Russian Emperor Peter I famously reformed the Cyrillic script in Russia, where, among other changes, he redesigned the letterforms to more closely resemble the look of the modern Latin script.
Here is what printed Cyrillic (set in the Poluustav script) looked like in Russia in 1703, before the reform:
And here is the first book printed using Peter I’s Civil Script, in 1708:
(See Civil Type and Kis Cyrillic for a comprehensive analysis and history of the reform.)
Naturally, this is the style of Cyrillic that has defined the script’s modern day look: вот пример современной кириллицы для печати русского языка. Though the traditional, blackletter-esque script remains in use today, it’s reserved for liturgical texts and is considered antiquated.

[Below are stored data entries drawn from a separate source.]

(** *** The multiplexer as a sender and as a receiver *)

Section MuxSide.
Context {St : Type} (px : posix St) (basedir : list Z) (fuel : nat).
Context (rfs_service_id service_offset vport_num : Z).

Abbreviation service_byte := (mux_service_byte service_offset).
Abbreviation transport_byte :=
  (mux_transport_byte px basedir fuel rfs_service_id service_offset vport_num).

(** The port of the handler [selidx]. *)
Definition sel_id (selidx : Z) : Z :=
  if selidx =? RFS_PSEUDO_SELIDX then SERMUX_SERVICE_ID_FIRST
  else SERMUX_SERVICE_ID_FIRST + selidx - HND_FIRST_VOFFSET + service_offset.

Lemma service_byte_ok selidx c (m : mux St) : is_u8 c -> is_u8 (sel_id selidx) ->
  exists outs prev, service_byte selidx c m = (outs, mux_sent m (sel_id selidx) prev) /\
    line_bytes outs = line (service_id_out m) (sel_id selidx) c /\ prev <> -1 /\
    (if negb (Z.land prev SERMUX_ESC_MASK =? 0) then [SERMUX_ESCAPE_CHAR] else [])
      ++ [Z.land prev 0xFF] = coded c.
Proof.
  intros Hc Hid. unfold mux_service_byte. fold (sel_id selidx). unfold line, coded.
  destruct (must_escape c) eqn:Em.
  - destruct (escaped_plain c Hc Em) as (_ & Hx & Hm & Hlow).
    eexists _, _. split; [reflexivity|].
    split; [|split; [|by rewrite Hlow, (proj2 (Z.eqb_neq _ _))]].
    + destruct (sel_id selidx =? service_id_out m); cbn [negb app line_bytes omap list_omap];
        rewrite ?(u8_small _ Hid); done.
    + intros E. assert (0 <= Z.lor SERMUX_ESC_MASK (Z.lxor c SERMUX_ESCAPE_XOR_MASK)) as H; [|lia].
      apply Z.lor_nonneg. split; [done|apply Hx].
  - eexists _, _. split; [reflexivity|]. split; [|split; [destruct Hc; lia|]].
    + destruct (sel_id selidx =? service_id_out m); cbn [negb app line_bytes omap list_omap];
        rewrite ?(u8_small _ Hid); done.
    + change SERMUX_ESC_MASK with (Z.shiftl 1 8). rewrite land_shiftl_0 by exact Hc.
      rewrite land_255, Z.mod_small by (destruct Hc; lia). done.
Qed.

(** The bytes the ports send, in order: what goes on the line. *)
Fixpoint service_bytes (evs : list (Z * Z)) (m : mux St) : list mux_out * mux St :=
  match evs with
  | [] => ([], m)
  | (selidx, c) :: evs =>
      let '(o1, m) := service_byte selidx c m in
      let '(o2, m) := service_bytes evs m in (o1 ++ o2, m)
  end.
Definition on_line (evs : list (Z * Z)) : list (Z * Z) := map (fun e => (sel_id e.1, e.2)) evs.
Lemma service_bytes_ok evs : forall m : mux St,
  Forall (fun e => is_u8 (sel_id e.1) /\ is_u8 e.2) evs ->
  let '(outs, m') := service_bytes evs m in
  line_bytes outs = lines (service_id_out m) (on_line evs) /\
  service_id_out m' = last_id (service_id_out m) (on_line evs).
Proof.
  induction evs as [|[selidx c] evs IH]; intros m Hev; [done|].
  apply Forall_cons in Hev as [[Hid Hc] Hev]. cbn [fst snd service_bytes] in *.
  destruct (service_byte_ok selidx c m Hc Hid) as (o1 & prev & -> & Hl & _).
  specialize (IH (mux_sent m (sel_id selidx) prev) Hev).
  destruct (service_bytes evs _) as [o2 m']. destruct IH as [H1 H2]. split; [|exact H2].
  unfold line_bytes in *. rewrite omap_app, Hl, H1. done.
Qed.

(** Bytes from the line. *)
Fixpoint transport_bytes (bs : list Z) (m : mux St) : turn (list mux_out * mux St) :=
  match bs with
  | [] => Next ([], m)
  | b :: bs =>
      match transport_byte b m with
      | Next (o1, m) =>
          match transport_bytes bs m with
          | Next (o2, m) => Next (o1 ++ o2, m) | Exit => Exit | Fault => Fault
          end
      | Exit => Exit | Fault => Fault
      end
  end.
Lemma transport_app bs1 bs2 : forall m,
  transport_bytes (bs1 ++ bs2) m =
  match transport_bytes bs1 m with
  | Next (o1, m) =>
      match transport_bytes bs2 m with
      | Next (o2, m) => Next (o1 ++ o2, m) | Exit => Exit | Fault => Fault
      end
  | Exit => Exit | Fault => Fault
  end.
Proof.
  induction bs1 as [|b bs1 IH]; intros m; cbn [app transport_bytes].
  - by destruct (transport_bytes bs2 m) as [[o2 m']| |].
  - destruct (transport_byte b m) as [[o m1]| |]; [|done|done]. rewrite IH.
    destruct (transport_bytes bs1 m1) as [[o1 m2]| |]; [|done|done].
    destruct (transport_bytes bs2 m2) as [[o2 m3]| |]; [|done|done]. by rewrite app_assoc.
Qed.
Lemma transport_sid id m : (SERMUX_SERVICE_ID_FIRST <=? id) && (id <=? SERMUX_SERVICE_ID_LAST) = true ->
  transport_bytes [id] m = Next ([], mux_set_in m id).
Proof.
  intros Hr. destruct (line_id id Hr) as [He _]. cbn [transport_bytes]. unfold mux_transport_byte.
  by rewrite He, Hr.
Qed.
Lemma transport_escape m : transport_byte SERMUX_ESCAPE_CHAR m = Next ([], mux_set_esc m true).
Proof. done. Qed.
(** A coded byte reaches the port it is for. *)
Lemma transport_coded c m : is_u8 c -> got_esc m = false ->
  transport_bytes (coded c) m
  = mux_deliver px basedir fuel rfs_service_id service_offset vport_num c m.
Proof.
  intros Hc He. unfold coded. destruct (must_escape c) eqn:Em.
  - destruct (escaped_plain c Hc Em) as (Hp & _).
    destruct (plain_facts _ Hp) as (H1 & H2 & H3). cbn [transport_bytes].
    rewrite transport_escape. unfold mux_transport_byte. rewrite H1, H3, H2. cbn [negb].
    change (got_esc (mux_set_esc m true)) with true. cbv iota. rewrite lxor_back.
    assert (negb (c =? SERMUX_ESCAPE_CHAR) && negb (c =? SERMUX_FORCE_SID_CHAR) &&
      ((c <? SERMUX_SERVICE_ID_FIRST) || (c >? SERMUX_SERVICE_ID_LAST)) = false) as ->.
    { unfold must_escape in Em. rewrite Z.ltb_antisym, Z.gtb_ltb, Z.ltb_antisym, <- negb_andb.
      destruct (c =? SERMUX_ESCAPE_CHAR); [done|]. destruct (c =? SERMUX_FORCE_SID_CHAR); [done|].
      cbn [orb] in Em. rewrite Em. done. }
    assert (mux_set_esc (mux_set_esc m true) false = m) as -> by (destruct m; simpl in *; by subst).
    destruct (mux_deliver _ _ _ _ _ _ c m) as [[o m']| |]; [|done|done]. by rewrite app_nil_r.
  - assert (plain c = true) as Hp by (by rewrite plain_spec, Em).
    destruct (plain_facts _ Hp) as (H1 & H2 & H3). cbn [transport_bytes].
    unfold mux_transport_byte. rewrite H1, H3, H2, He. cbn [negb].
    destruct (mux_deliver _ _ _ _ _ _ c m) as [[o m']| |]; [|done|done]. by rewrite app_nil_r.
Qed.

(** A port that is open, and not that of the file server. *)
Definition port (id : Z) : Prop :=
  (SERMUX_SERVICE_ID_FIRST <=? id) && (id <=? SERMUX_SERVICE_ID_LAST) = true /\
  id <> rfs_service_id /\ 0 <= id - SERMUX_SERVICE_ID_FIRST - service_offset < vport_num.
Definition to_port (e : Z * Z) : mux_out :=
  ToService (e.1 - SERMUX_SERVICE_ID_FIRST - service_offset) e.2.
(* ===== verification/Devman.v ===== *)
(** * Devman: devices, and the system calls that reach them

    Models src/newlib/devman.c, the table of devices, and the part of
    src/newlib/stubs.c that implements the calls of the C library on files and
    directories: each finds the device, by the first part of a path or by the
    upper bits of a file descriptor, and calls one of its functions. *)

From S2P Require Import Prelude.

Definition DM_MAX_DEVICES : Z := 16.
Definition DM_MAX_DEVICES_BITS : Z := 4.
Definition DM_MAX_DEV_NAME : Z := 12.
Definition DM_STDIN_NUM : Z := 0.
Definition DM_STDOUT_NUM : Z := 1.
Definition DM_STDERR_NUM : Z := 2.

Definition DM_MAKE_DESC (devid fd : Z) : Z := Z.lor (Z.shiftl devid (15 - DM_MAX_DEVICES_BITS)) fd.
Definition DM_GET_DEVID (desc : Z) : Z := Z.shiftr desc (15 - DM_MAX_DEVICES_BITS).
Definition DM_GET_FD (desc : Z) : Z := Z.land desc (Z.shiftl 1 (15 - DM_MAX_DEVICES_BITS) - 1).

Definition DM_ERR_ALREADY_REGISTERED : Z := -1.
Definition DM_ERR_NOT_REGISTERED : Z := -2.
Definition DM_ERR_NO_SPACE : Z := -3.
Definition DM_ERR_INVALID_NAME : Z := -4.
Definition DM_ERR_NO_DEVICE : Z := -5.
Definition DM_ERR_INVALID_OPS : Z := -6.
Definition DM_OK : Z := 0.

(** The character '/'. *)
Definition SLASH : Z := 47.

Section Devman.
(** [W]: the state of all devices; [P]: the data registered with a device;
    [D], [Ent]: its directory handles and entries. *)
Context {W P D Ent : Type}.

(** [errno] and the devices. *)
Abbreviation sys := (errno * W)%type.

(** The functions of a device; [None]: a null pointer.  [read] also returns the
    bytes it stores; null pointers it returns are [None]. *)
Record DM_DEVICE := mkDevice {
  p_open_r : option (list Z -> Z -> Z -> P -> sys -> Z * sys);
  p_close_r : option (Z -> P -> sys -> Z * sys);
  p_write_r : option (Z -> list Z -> P -> sys -> Z * sys);
  p_read_r : option (Z -> Z -> P -> sys -> Z * list Z * sys);
  p_lseek_r : option (Z -> Z -> Z -> P -> sys -> Z * sys);
  p_opendir_r : option (list Z -> P -> sys -> option D * sys);
  p_readdir_r : option (D -> P -> sys -> option Ent * sys);
  p_closedir_r : option (D -> P -> sys -> Z * sys);
  p_getaddr_r : option (Z -> P -> sys -> option Z * sys);
  p_mkdir_r : option (list Z -> Z -> P -> sys -> Z * sys);
  p_unlink_r : option (list Z -> P -> sys -> Z * sys);
  p_rmdir_r : option (list Z -> P -> sys -> Z * sys);
  p_rename_r : option (list Z -> list Z -> P -> sys -> Z * sys)
}.
Record DM_INSTANCE_DATA := mkInstance { name : list Z; pdata : P; pdev : DM_DEVICE }.

(** The first [dm_num_devs] entries of [dm_list]. *)
Abbreviation dm := (list DM_INSTANCE_DATA).

(** ** The table *)

Definition find_name (nm : list Z) (l : dm) : option nat :=
  fst <$> list_find (fun d => strcaseeq nm (name d) = true) l.

(** A null pointer for the name or the functions is [None]. *)
Definition dm_register (nm : option (list Z)) (pdata : P) (pdev : option DM_DEVICE) (l : dm) : Z * dm :=
  match pdev with
  | None => (DM_ERR_INVALID_OPS, l)
  | Some pdev =>
      match nm with
      | None => (DM_ERR_INVALID_NAME, l)
      | Some nm =>
          if bool_decide (head nm <> Some SLASH) || (Z.of_nat (length nm) >? DM_MAX_DEV_NAME)
          then (DM_ERR_INVALID_NAME, l)
          else if bool_decide (is_Some (find_name nm l)) then (DM_ERR_ALREADY_REGISTERED, l)
          else if Z.of_nat (length l) =? DM_MAX_DEVICES then (DM_ERR_NO_SPACE, l)
          else (Z.of_nat (length l), l ++ [mkInstance nm pdata pdev])
      end
  end.

Definition dm_unregister (nm : option (list Z)) (l : dm) : Z * dm :=
  match nm with
  | None => (DM_ERR_INVALID_NAME, l)
  | Some nm =>
      if bool_decide (head nm <> Some SLASH) || (Z.of_nat (length nm) >? DM_MAX_DEV_NAME)
      then (DM_ERR_INVALID_NAME, l)
      else match find_name nm l with
           | None => (DM_ERR_NOT_REGISTERED, l)
           | Some i => (DM_OK, take i l ++ drop (S i) l)
           end
  end.

Definition dm_get_instance_at (idx : Z) (l : dm) : option DM_INSTANCE_DATA :=
  if (idx <? 0) || (idx >=? Z.of_nat (length l)) then None else l !! Z.to_nat idx.
Definition dm_get_device_at (idx : Z) (l : dm) : option DM_DEVICE := pdev <$> dm_get_instance_at idx l.
Definition dm_get_num_devices (l : dm) : Z := Z.of_nat (length l).

(** The device with the longest name that starts [nm], and the rest of [nm]. *)
Fixpoint longest (nm : list Z) (l : dm) (i pos : nat) (matchlen : nat) : nat * nat :=
  match l with
  | [] => (pos, matchlen)
  | d :: l =>
      if strncaseeq (length (name d)) nm (name d) && (matchlen <? length (name d))%nat
      then longest nm l (S i) i (length (name d)) else longest nm l (S i) pos matchlen
  end.
Definition dm_device_id_from_name (nm : list Z) (l : dm) : option (nat * list Z) :=
  let '(pos, matchlen) := longest nm l 0 0 0 in
  if (matchlen =? 0)%nat then None else Some (pos, drop matchlen nm).

(** ** Paths and descriptors *)

(** Where the first '/' of a string is. *)
Definition strchr (nm : list Z) : option nat := fst <$> list_find (fun x => x = SLASH) nm.

(** -1 is [None]. *)
Definition find_dm_entry (nm : option (list Z)) (l : dm) : option (nat * list Z) :=
  match nm with
  | None => None
  | Some nm =>
      if bool_decide (head nm <> Some SLASH) then None else
      '(tempname, preal) ← (match strchr (tail nm) with
        | None => Some ([SLASH], O)
        | Some k =>
            let preal := S k in
            if (Z.of_nat preal >? DM_MAX_DEV_NAME) || (preal =? 1)%nat then None
            else Some (take preal nm, preal)
        end);
      i ← find_name tempname l;
      let actname := drop (S preal) nm in
      match actname with [] => None | _ => Some (i, actname) end
  end.
(* ===== verification/Genstd.v ===== *)
(** * Genstd: the console

    Models src/newlib/genstd.c: the device "/std" behind the standard input,
    output and error streams, with its line editing, and [dm_init] of
    src/newlib/devman.c that registers it.  The functions that send and receive
    a character are parameters, set at run time as in the code. *)

From S2P Require Import Prelude Devman.

Definition STD_CTRLZ_CODE : Z := 26.
Definition STD_INTER_CHAR_TIMEOUT : Z := 10000.
(** [PLATFORM_TIMER_INF_TIMEOUT] with a 32-bit system timer. *)
Definition STD_INFINITE_TIMEOUT : Z := 2 ^ 32 - 2 + 1.
(** "/std" *)
Definition STD_DEV_NAME : list Z := [47; 115; 116; 100].

(** <ctype.h>, in the "C" locale. *)
Definition isprint (c : Z) : bool := (32 <=? c) && (c <=? 126).

Section Genstd.
(** [G]: the state of what is on the other side of the console. *)
Context {G P D Ent : Type}.

Abbreviation p_std_send_char := (Z -> Z -> G -> G).
Abbreviation p_std_get_char := (Z -> G -> Z * G).

(** The static variables, and the other side. *)
Record std := mkStd {
  std_send_char_func : option p_std_send_char;
  std_get_char_func : option p_std_get_char;
  std_prev_char : Z;
  con : G
}.

(** ** Reading *)

(** The loop, with [i] characters at the front of the buffer [m]; [None]: more
    steps than [fuel], or a store outside [m]. *)
Fixpoint std_read_loop (fuel : nat) (send : p_std_send_char) (get : p_std_get_char)
  (i : nat) (len : Z) (m : list Z) (prev : Z) (g : G) : option (Z * list Z * Z * G) :=
  match fuel with
  | O => None
  | S fuel =>
      if Z.of_nat i <? len then
        let '(c, g) := if negb (prev =? -1) then (prev, g) else get STD_INFINITE_TIMEOUT g in
        if c =? -1 then Some (Z.of_nat i, m, -1, g) else
        if (c =? 8) || (c =? 0x7F) then
          if (0 <? i)%nat then
            let g := send DM_STDOUT_NUM 8 g in
            let g := send DM_STDOUT_NUM 32 g in
            let g := send DM_STDOUT_NUM 8 g in
            std_read_loop fuel send get (pred i) len m (-1) g
          else std_read_loop fuel send get i len m (-1) g
        else if negb (isprint c) && negb (c =? 10) && negb (c =? 13) && negb (c =? STD_CTRLZ_CODE)
        then std_read_loop fuel send get i len m (-1) g
        else if c =? STD_CTRLZ_CODE then Some (0, m, -1, g)
        else
          let g := send DM_STDOUT_NUM c g in
          if (c =? 13) || (c =? 10) then
            let '(prev, g) := get STD_INTER_CHAR_TIMEOUT g in
            let prev := if prev + c =? 13 + 10 then -1 else prev in
            let g := send DM_STDOUT_NUM (13 + 10 - c) g in
            m ← store m i 10;
            Some (Z.of_nat i + 1, m, prev, g)
          else
            m ← store m i c;
            std_read_loop fuel send get (S i) len m (-1) g
      else Some (Z.of_nat i, m, prev, g)
  end.

(** The result, [errno], the buffer and the state after. *)
Definition std_read (fuel : nat) (fd len : Z) (m : list Z) (s : errno * std)
  : option (Z * list Z * (errno * std)) :=
  let '(e, st) := s in
  match std_send_char_func st, std_get_char_func st with
  | Some send, Some get =>
      if (fd <? DM_STDIN_NUM) || (fd >? DM_STDERR_NUM) then Some (-1, m, (EBADF, st))
      else if negb (fd =? DM_STDIN_NUM) then Some (-1, m, (EINVAL, st))
      else
        '(res, m, prev, g) ← std_read_loop fuel send get 0 len m (std_prev_char st) (con st);
        Some (res, m, (e, mkStd (Some send) (Some get) prev g))
  | _, _ => Some (-1, m, (EBADF, st))
  end.

(** ** Writing *)

Definition std_write_char (send : p_std_send_char) (fd : Z) (g : G) (c : Z) : G :=
  send fd c (if c =? 10 then send fd 13 g else g).
Definition std_write (fd : Z) (data : list Z) (s : errno * std) : Z * (errno * std) :=
  let '(e, st) := s in
  match std_send_char_func st, std_get_char_func st with
  | Some send, Some get =>
      if (fd <? DM_STDIN_NUM) || (fd >? DM_STDERR_NUM) then (-1, (EBADF, st))
      else if negb (fd =? DM_STDOUT_NUM) && negb (fd =? DM_STDERR_NUM) then (-1, (EINVAL, st))
      else (Z.of_nat (length data),
            (e, mkStd (Some send) (Some get) (std_prev_char st)
                  (foldl (std_write_char send fd) (con st) data)))
  | _, _ => (-1, (EBADF, st))
  end.

Definition std_set_send_func (pfunc : option p_std_send_char) (st : std) : std :=
  mkStd pfunc (std_get_char_func st) (std_prev_char st) (con st).
Definition std_set_get_func (pfunc : option p_std_get_char) (st : std) : std :=
  mkStd (std_send_char_func st) pfunc (std_prev_char st) (con st).

(** ** The device

    [left g] bounds the characters that still arrive; [std_read_total] shows
    that the loop then has fuel enough.  A call gives the bytes that count. *)
Context (left : G -> nat).

Definition read_fuel (st : std) : nat := (left (con st) + 2)%nat.
Definition std_read_dev (fd len : Z) (pd : P) (s : errno * std) : Z * list Z * (errno * std) :=
  match std_read (read_fuel s.2) fd len (replicate (Z.to_nat len) 0) s with
  | Some (res, m, s) => (res, take (Z.to_nat res) m, s)
  | None => (0, [], s)
  end.
Definition std_device : DM_DEVICE std P D Ent :=
  mkDevice None None (Some (fun fd data pd s => std_write fd data s)) (Some std_read_dev)
    None None None None None None None None None.
Definition std_register (pd : P) (l : list (DM_INSTANCE_DATA std P D Ent)) :=
  dm_register (Some STD_DEV_NAME) pd (Some std_device) l.
Definition dm_init (pd : P) (l : list (DM_INSTANCE_DATA std P D Ent))
  : Z * list (DM_INSTANCE_DATA std P D Ent) := (DM_OK, (std_register pd l).2).
End Genstd.
Arguments std : clear implicits.

(** ** Every read returns *)

Section Termination.
Context {G : Type} (send : Z -> Z -> G -> G) (get : Z -> G -> Z * G) (left : G -> nat).

(** What the code relies on: a character or -1 is received, and characters are
    not received for ever. *)
Record console_laws : Prop := {
  get_range to g : (get to g).1 = (-1)%Z \/ is_u8 (get to g).1;
  get_left to g : (get to g).1 <> (-1)%Z -> (left (get to g).2 < left g)%nat;
  get_left_none to g : (left (get to g).2 <= left g)%nat;
  send_left fd c g : left (send fd c g) = left g
}.

(** Characters still to be handled: the one put back, and those to come. *)
Definition todo (prev : Z) (g : G) : nat := (left g + if (prev =? -1)%Z then 0 else 1)%nat.
Definition prev_ok (prev : Z) : Prop := prev = -1 \/ is_u8 prev.

Definition line_char (c : Z) : Prop := isprint c = true \/ c = 10.

Lemma line_char_u8 c : line_char c -> u8 c = c.
Proof.
  intros [H%andb_true_iff| ->]; [|done]. destruct H as [?%Z.leb_le ?%Z.leb_le].
  apply u8_small. word_lia.
Qed.

Lemma store_take m i c : (i < length m)%nat -> line_char c ->
  exists m', store m i c = Some m' /\ length m' = length m /\ take (S i) m' = take i m ++ [c].
Proof.
  intros Hi Hc. unfold store. rewrite decide_True, line_char_u8 by done. eexists. split; [done|].
  rewrite length_insert. split; [done|].
  rewrite (take_S_r _ _ c) by (by apply list_lookup_insert_eq). by rewrite take_insert_ge.
Qed.

Lemma std_read_loop_total fuel i len m prev g :
  console_laws -> (todo prev g < fuel)%nat -> prev_ok prev ->
  0 <= len <= Z.of_nat (length m) -> (Z.of_nat i <= len) -> Forall line_char (take i m) ->
  exists n m' prev' g', std_read_loop fuel send get i len m prev g = Some (Z.of_nat n, m', prev', g') /\
    Z.of_nat n <= len /\ length m' = length m /\ Forall line_char (take n m') /\ prev_ok prev'.
Proof.
  intros HL. revert i m prev g.
  induction fuel as [|fuel IH]; intros i m prev g Hf Hp Hlen Hi Hm; [lia|]. simpl.
  destruct (Z.ltb_spec (Z.of_nat i) len); [|by exists i, m, prev, g].
  (* the character, and what is left *)
  assert (Hget : exists c g1, (if negb (prev =? -1) then (prev, g) else get STD_INFINITE_TIMEOUT g) = (c, g1) /\
    prev_ok c /\ (c <> -1 -> (left g1 < fuel)%nat)).
  { unfold todo in Hf. destruct (Z.eqb_spec prev (-1)) as [->|Hne]; simpl.
    - destruct (get STD_INFINITE_TIMEOUT g) as [c g1] eqn:E. exists c, g1. split; [done|].
      pose proof (get_range HL STD_INFINITE_TIMEOUT g) as H1.
      pose proof (get_left HL STD_INFINITE_TIMEOUT g) as H2. rewrite E in H1, H2. simpl in *.
      split; [done|]. intros ?%H2. lia.
    - exists prev, g. split; [done|]. split; [done|]. lia. }
  destruct Hget as (c & g1 & -> & Hc & Hl).
  destruct (Z.eqb_spec c (-1)) as [->|Hc1].
  { exists i, m, (-1), g1. repeat split; done. }
  specialize (Hl Hc1).
  assert (Hsend : forall fd x g', left (send fd x g') = left g') by apply (send_left HL).
  assert (Hgo : forall i' m' g', left g' = left g1 -> length m' = length m -> Z.of_nat i' <= len ->
    Forall line_char (take i' m') ->
    exists n m'' prev' g'', std_read_loop fuel send get i' len m' (-1) g' = Some (Z.of_nat n, m'', prev', g'') /\
      Z.of_nat n <= len /\ length m'' = length m /\ Forall line_char (take n m'') /\ prev_ok prev').
  { intros i' m' g' H1 H2 H3 H4. rewrite <- H2. apply IH; [|by left|by rewrite H2|done|done].
    unfold todo. simpl. lia. }
  destruct (_ || _).
  { destruct (0 <? i)%nat; [|by apply Hgo]. apply Hgo; [by rewrite !Hsend|done|lia|].
    replace (take (pred i) m) with (take (pred i) (take i m)) by (rewrite take_take; f_equal; lia).
    by apply Forall_take. }
  destruct (negb _ && _ && _ && _) eqn:Hskip; [by apply Hgo|].
  destruct (Z.eqb_spec c STD_CTRLZ_CODE) as [->|Hz].
  { exists 0%nat, m, (-1), g1. repeat split; [lia|constructor|by left]. }
  assert (Hpr : isprint c = true \/ c = 10 \/ c = 13).
  { rewrite !andb_false_iff, !negb_false_iff, !Z.eqb_eq in Hskip. destruct Hskip as [[[?|?]|?]|?]; auto; done. }
  destruct ((c =? 13) || (c =? 10)) eqn:Hnl.
  - destruct (get STD_INTER_CHAR_TIMEOUT (send DM_STDOUT_NUM c g1)) as [p g2] eqn:E2.
    destruct (store_take m i 10) as (m' & -> & Hm' & Ht); [lia|by right|]. simpl.
    exists (S i), m', (if p + c =? 23 then -1 else p), (send DM_STDOUT_NUM (23 - c) g2).
    split; [by rewrite Nat2Z.inj_succ, <- Z.add_1_r|]. split; [lia|]. split; [done|].
    split; [rewrite Ht; apply Forall_app; split; [done|apply Forall_singleton; by right]|].
    case_match; [by left|].
    pose proof (get_range HL STD_INTER_CHAR_TIMEOUT (send DM_STDOUT_NUM c g1)) as H1.
    by rewrite E2 in H1.
  - apply orb_false_iff in Hnl as [?%Z.eqb_neq ?%Z.eqb_neq].
    destruct Hpr as [Hpr|[|]]; [|done..].
    destruct (store_take m i c) as (m' & -> & Hm' & Ht); [lia|by left|]. simpl.
    apply Hgo; [by rewrite Hsend|done|lia|]. rewrite Ht. apply Forall_app.
    split; [done|apply Forall_singleton; by left].
Qed.
End Termination.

Now, my question is: when did Slavic nations outside of the Russian Empire (e.g. Serbia, Bulgaria, etc.) adopt this new Latin-inspired look? Are there historical records documenting their transition, like the comprehensive accounts of Peter the Great’s controversial innovation in Russia?
The Poluustav letterforms could be found in pre-1700’s printed books for many varieties of Cyrillic. In fact this style of manuscript writing had been allegedly invented in the Balkan region before it found its way to what later became Russia. However, the only Cyrillic style that’s in use nowadays, across all nations that use Cyrillic, is the Civil Script-based reformed variant.